First, I had to finish up several letters of recommendation. I am finally done with all of the letters that I’ve agreed to write so far. So, I’m glad that I have accomplished that.

Second, I distributed a memo to the members of a committee that I’m chairing. We’ll be reviewing our department’s policies and procedures and creating a set of by-laws, though I want to call the final document our “Policies and Procedures” rather than by-laws. I’ll have to schedule a committee meeting at some point soon, but that can wait a while.

Next, I participated in my department’s seven-year review. Since I’m on the review committees for two departments later this term, I was glad to see how it’s supposed (or not supposed) to work. And my involvement was really limited: all I did was attend an open meeting with the outside reviewer.

And then I went to my first faculty senate meeting since June. When I left the June meeting, I told a couple of my colleagues that I would see them in six months. Now those six months have passed. The meeting was as tedious as usual. Several speakers kept telling us that, since there wasn’t much on the agenda, they would go ahead and tell us about x, y, or z, which meant that each speaker actually spoke longer than usual. So, for a meeting with a short agenda, we had a longer than usual meeting. On the one hand, I love being involved and knowing what’s going on. And I do really feel obliged to participate in faculty governance and service. On the other hand, these meetings are tedious and I can’t help but wonder why we spend so much of the time discussing minutia. But ultimately all I have to do is sit and listen, so there’s not that much to complain about.

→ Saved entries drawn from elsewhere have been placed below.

(** * cpp_log_parser_cli: a shallow embedding of [src/main.cpp]

    The program reads a log file line by line and reports the number of
    lines, the number of lines per severity level and the most frequent
    messages.  Every function of [main.cpp] is embedded below under its own
    name; the standard-library calls it makes ([std::isspace],
    [std::toupper], [std::string::find], [operator>>], [std::getline],
    [std::stoi], [std::sort]) are embedded by their documented behaviour in
    the "C" locale, which is the one in force since the program never calls
    [setlocale].

    Data:
    - [std::string] is [string] (a sequence of 8-bit characters);
    - [size_t] indices into a string are [nat]: they never exceed the size
      of the string they index;
    - [int] and [long long] are [Z] with the wrap-around to 32 and 64 bits
      written out ([to_int], [to_llong]);
    - [std::unordered_map<std::string, long long>] is [gmap string Z]. *)

From Stdlib Require Import ZArith Ascii String List Lia Permutation Sorted.
From stdpp Require Import gmap strings list fin_maps pretty.
From Equations Require Import Equations.
From Equations.Prop Require Import Logic.

Local Open Scope Z_scope.

(** ** <cctype> in the "C" locale *)

Module CType.

(** [std::isspace]: space, \t, \n, \v, \f, \r. *)
Definition isspace (c : ascii) : bool :=
  match c with
  | " " | "009" | "010" | "011" | "012" | "013" => true
  | _ => false
  end%char.

(** [std::toupper]: the 26 lower-case letters move to upper case, every
    other character is left alone. *)
Definition toupper (c : ascii) : ascii :=
  if (Ascii.leb "a" c && Ascii.leb c "z")%char
  then ascii_of_nat (nat_of_ascii c - 32)
  else c.

(** [std::isdigit]. *)
Definition isdigit (c : ascii) : bool :=
  (Ascii.leb "0" c && Ascii.leb c "9")%char.

End CType.

(** ** Machine integers *)

Definition wrap (bits : Z) (x : Z) : Z :=
  (x + 2 ^ (bits - 1)) mod 2 ^ bits - 2 ^ (bits - 1).

(** [int]: 32 bits, two's complement. *)
Definition to_int (x : Z) : Z := wrap 32 x.
(** [long long]: 64 bits, two's complement. *)
Definition to_llong (x : Z) : Z := wrap 64 x.

Definition INT_MIN : Z := - 2 ^ 31.
Definition INT_MAX : Z := 2 ^ 31 - 1.
Definition LLONG_MAX : Z := 2 ^ 63 - 1.

(** ** std::string *)

Module StdString.

(** [s[i]]; the character one past the end reads as NUL. *)
Definition at_ (s : string) (i : nat) : ascii :=
  default "000"%char (String.get i s).

(** [s.substr(pos)] for [pos <= s.size()]: the rest of [s] from [pos] on. *)
Fixpoint substr_from (s : string) (pos : nat) : string :=
  match pos, s with
  | O, _ => s
  | S p, String _ s' => substr_from s' p
  | S _, EmptyString => EmptyString
  end.

(** [s.substr(pos, count)] for [pos <= s.size()]. *)
Definition substr (s : string) (pos count : nat) : string :=
  String.substring pos count s.

(** [s.find(marker)]: the least position at which [marker] occurs in [s],
    [None] standing for [std::string::npos]. *)
Fixpoint find (s marker : string) : option nat :=
  if String.prefix marker s then Some O
  else match s with
       | EmptyString => None
       | String _ s' => S <$> find s' marker
       end.

End StdString.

Now that I’m back at work, the important question is: what did I accomplish?

I didn’t get as much writing done as I had hoped, but I did accomplish quite a lot:

  • three conference proposals researched, written, and accepted for the coming months; two of these will really help me make progress on the book project
  • basic research for the book project to help me organize it and figure out exactly what I’m doing
  • one chapter almost finished
  • some of the prep work for the committee I’m chairing on policies and procedures
  • some serious consideration of my teaching and how I want to change parts of it when I get back into the classroom
  • some of the background work for another committee I’m on to start a series of teaching colloquia in my department
  • a lot of reading for my GLBT Lit course next quarter
  • intial research on a future project on Larry Kramer and contemporary gay literature
  • some pleasure reading

I’m sure there are things I’m leaving off the list, but even just these things are a lot for 10 weeks. So, I think it’s been a success. But next time, I’m taking a whole year off and I’m going to spend it someplace else. I dream of a year in Sitges, Spain, but I’d certainly “settle” for New York or London!

I still have 10 weeks until I start teaching again — I”m just doing service this quarter, which includes faculty senate, the senate’s professional relations committee, the university curriculum committee, ucc’s review committee, 2 departmental reviews, my department’s administrative committee, chairing the policies and procedures committee, conducting the evaluation of our chair, the promotion and tenure review committee (reviewing non-tenured faculty’s progress), the HTC committee, serving as a colleague’s tenure advocate, and maybe taking over as the book review editor for a journal.

And that’s all just this quarter, though I should admit that I wouldn’t really have it any other way — I believe in and, in the final analysis, actually enjoy committee and governance work. As a friend recently mentioned, we eighteenth centuryists are born administrators!